On a day when death looms large but makes way for life, I will lay my own fears to rest and allow certain ill-held dreams to die so that hope is offered to a 10 year old girl who has struggled to read.

Death to life. 
Limits transformed to abundance. 
The finite making way for the infinite.

All on a Wednesday filled with ashes.

I stroked M’s arm as I gently woke her this morning. This morning that was a beginning in so many ways. This beginning that will unfold one step at a time. This step that has been hard fought.

As I styled her hair and presented her breakfast, I chose to embrace my capacity to trust it will all be ok. Honestly, that’s easier to believe when you’ve met the teachers who will be working with your child. It’s easier to believe when you’ve been warmed by their welcome and calmed by the intentional ways they’ve already prepared to receive your child. It’s easier to believe when you’re told that the class can’t wait to meet their new friend and you know it’s true because that broad smile on the face of “Mrs. S” doesn’t lie.

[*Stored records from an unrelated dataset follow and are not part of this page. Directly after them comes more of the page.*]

(** What the code calls: the allocators of temporary memory, the files, the
    screen, the keyboard interrupt (function 01h: whether a key is there;
    function 00h: its code), timers counted in interrupts, interrupt 13h, option
    ROMs and boot sectors; code at an entry point that returns gives the state
    it leaves. *)
Class BootHost (dev : Type) := {
  malloc_tmp : st dev -> bool * st dev;
  malloc_tmphigh : Z -> st dev -> bool * st dev;
  romfile_loadfile : string -> st dev -> option (list Z) * st dev;
  romfile_loadint : string -> Z -> Z;
  screen : list Z -> st dev -> st dev;
  enable_bootsplash : st dev -> st dev;
  disable_bootsplash : st dev -> st dev;
  wait_threads : st dev -> st dev;
  int16_check : st dev -> bool * st dev;
  int16_read : st dev -> Z * st dev;
  irq_calc : Z -> st dev -> Z;
  irq_check : Z -> st dev -> bool;
  yield_toirq : st dev -> st dev;
  int13 : disk_regs -> st dev -> outcome (disk_regs * st dev);
  call_bcv : Z -> Z -> st dev -> st dev;
  scsi_is_ready : Z -> mem -> dev -> mem * dev;
  cd_buffer : Z;
  farcall16 : Z -> bregs -> st dev -> option (st dev)
}.

Section boot.
Context {dev : Type} {H : BlockHost dev} {B : BootHost dev}.

(** * Priorities *)

Definition find_prio (glob : list Z) (v : boot_vars) : Z := find_line 0 glob (Bootorder v).

Definition loadBootOrder (v : boot_vars) (s : st dev) : boot_vars * st dev :=
  let '(f, s) := romfile_loadfile "bootorder" s in
  match f with
  | None => (v, s)
  | Some f =>
    let lines := split_lines f [] in
    let '(ok, s) := malloc_tmphigh (Z.of_nat (length lines) * 4) s in
    if ok : bool then (set_files (nullTrailingSpace <$> lines) (BiosGeometry v) (BootRetryTime v) v, s)
    else (set_files [] (BiosGeometry v) (BootRetryTime v) v, s)
  end.

Definition loadBiosGeometry (v : boot_vars) (s : st dev) : boot_vars * st dev :=
  let '(f, s) := romfile_loadfile "bios-geometry" s in
  match f with
  | None => (v, s)
  | Some f =>
    let lines := split_lines f [] in
    let '(ok, s) := malloc_tmphigh (Z.of_nat (length lines) * 16) s in
    if ok : bool then (set_files (Bootorder v) (parse_geometry <$> lines) (BootRetryTime v) v, s)
    else (set_files (Bootorder v) [] (BootRetryTime v) v, s)
  end.

Definition boot_lchs_find (glob : list Z) (v : boot_vars) : option BootDeviceLCHS :=
  head (filter (fun d => is_Some (glob_prefix glob (geo_name d))) (BiosGeometry v)).

Definition boot_lchs (glob : list Z) (v : boot_vars) : option chs_s :=
  (fun d => mkChs (u16 (lheads d)) (u16 (lcyls d)) (u16 (lsecs d))) <$> boot_lchs_find glob v.

Definition boot_lchs_find_pci_device (pci : pci_device) : boot_vars -> option chs_s :=
  boot_lchs (build_pci_path 256 (chars "*") pci).
Definition boot_lchs_find_scsi_device (pci : option pci_device) (target lun : Z) (v : boot_vars) : option chs_s :=
  pci ← pci; boot_lchs (build_scsi_path 256 pci target lun) v.
Definition boot_lchs_find_ata_device (pci : option pci_device) (chanid slave : Z) (v : boot_vars) : option chs_s :=
  pci ← pci; boot_lchs (build_ata_path 256 pci chanid slave) v.

Definition bootprio_find_mmio_device (mmio : Z) : boot_vars -> Z :=
  find_prio (emit 256 [] (chars "/virtio-mmio@" ++ hex 16 mmio ++ chars "/*")).
Definition bootprio_find_scsi_device (pci : option pci_device) (target lun : Z) (v : boot_vars) : Z :=
  match pci with None => -1 | Some pci => find_prio (build_scsi_path 256 pci target lun) v end.
Definition bootprio_find_scsi_mmio_device (mmio target lun : Z) : boot_vars -> Z :=
  find_prio (emit 256 [] (chars "/virtio-mmio@" ++ hex 16 mmio ++ chars "/*@0/*@" ++ hex 0 target ++ chars "," ++ hex 0 lun)).
Definition bootprio_find_pci_rom (pci : pci_device) (instance : Z) : boot_vars -> Z :=
  let p := build_pci_path 256 (chars "*") pci in
  find_prio (if instance =? 0 then p else emit 256 p (chars ":rom" ++ hex 0 instance)).
Definition bootprio_find_named_rom (name : list Z) (instance : Z) : boot_vars -> Z :=
  let p := emit 256 [] (chars "/rom@" ++ name) in
  find_prio (if instance =? 0 then p else emit 256 p (chars ":rom" ++ hex 0 instance)).

Definition bootprio_find_usb (portmap : usbhub_s -> option (Z -> Z)) (cntl : usb_cntl) (hub : usbhub_s) (port lun : Z)
    (v : boot_vars) : Z :=
  match
    match cntl with
    | CntlPci pci => Some (build_pci_path 256 (chars "usb") pci)
    | CntlMmio mmio => Some (emit 256 [] (chars "/*@" ++ hex 16 mmio))
    | CntlNone => None
    end
  with
  | None => -1
  | Some p =>
    let p := build_usb_path portmap 256 p hub in
    let n := usb_portmap portmap hub port in
    let ret := find_prio (emit 256 p (chars "/storage@" ++ hex 0 n ++ chars "/*@0/*@0," ++ hex 0 lun)) v in
    if 0 <=? ret then ret else find_prio (emit 256 p (chars "/usb-*@" ++ hex 0 n)) v
  end.

(** * The boot list *)

(** No emulator: the defaults stay. *)
Definition boot_init (v : boot_vars) (s : st dev) : boot_vars * st dev :=
  let v := set_files (Bootorder v) (BiosGeometry v) (romfile_loadint "etc/boot-fail-wait" (60 * 1000)) v in
  let '(v, s) := loadBootOrder v s in
  loadBiosGeometry v s.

She means every word. 

Sometimes, it’s hard to trust that others will fight as hard for your child as you will. 

Sometimes fighting for your child means entrusting them into the care of those you have to trust will know what’s best when all you’ve been doing is second guessing yourself. 

Sometimes, you hug your child and wish her well on her very first day in a school classroom, and believe it will all be ok, because renewed hope often comes from surrendering to our own limits.

And sometimes, 
in the quiet moments after your goodbye, 
when you’re reminding yourself that Ash Wednesdays lead to Easters, 
your husband texts you a picture. 

And in that photograph your child is standing with her new teacher, 
in her new school, 
and they’re both smiling
and that teacher is donning none other than, 
you guessed it, 
a black, ash cross on her forehead.

All on a Wednesday filled with ashes and hope.


In that kind of moment, surrender is sweet and no diagnosis feels final or fatal.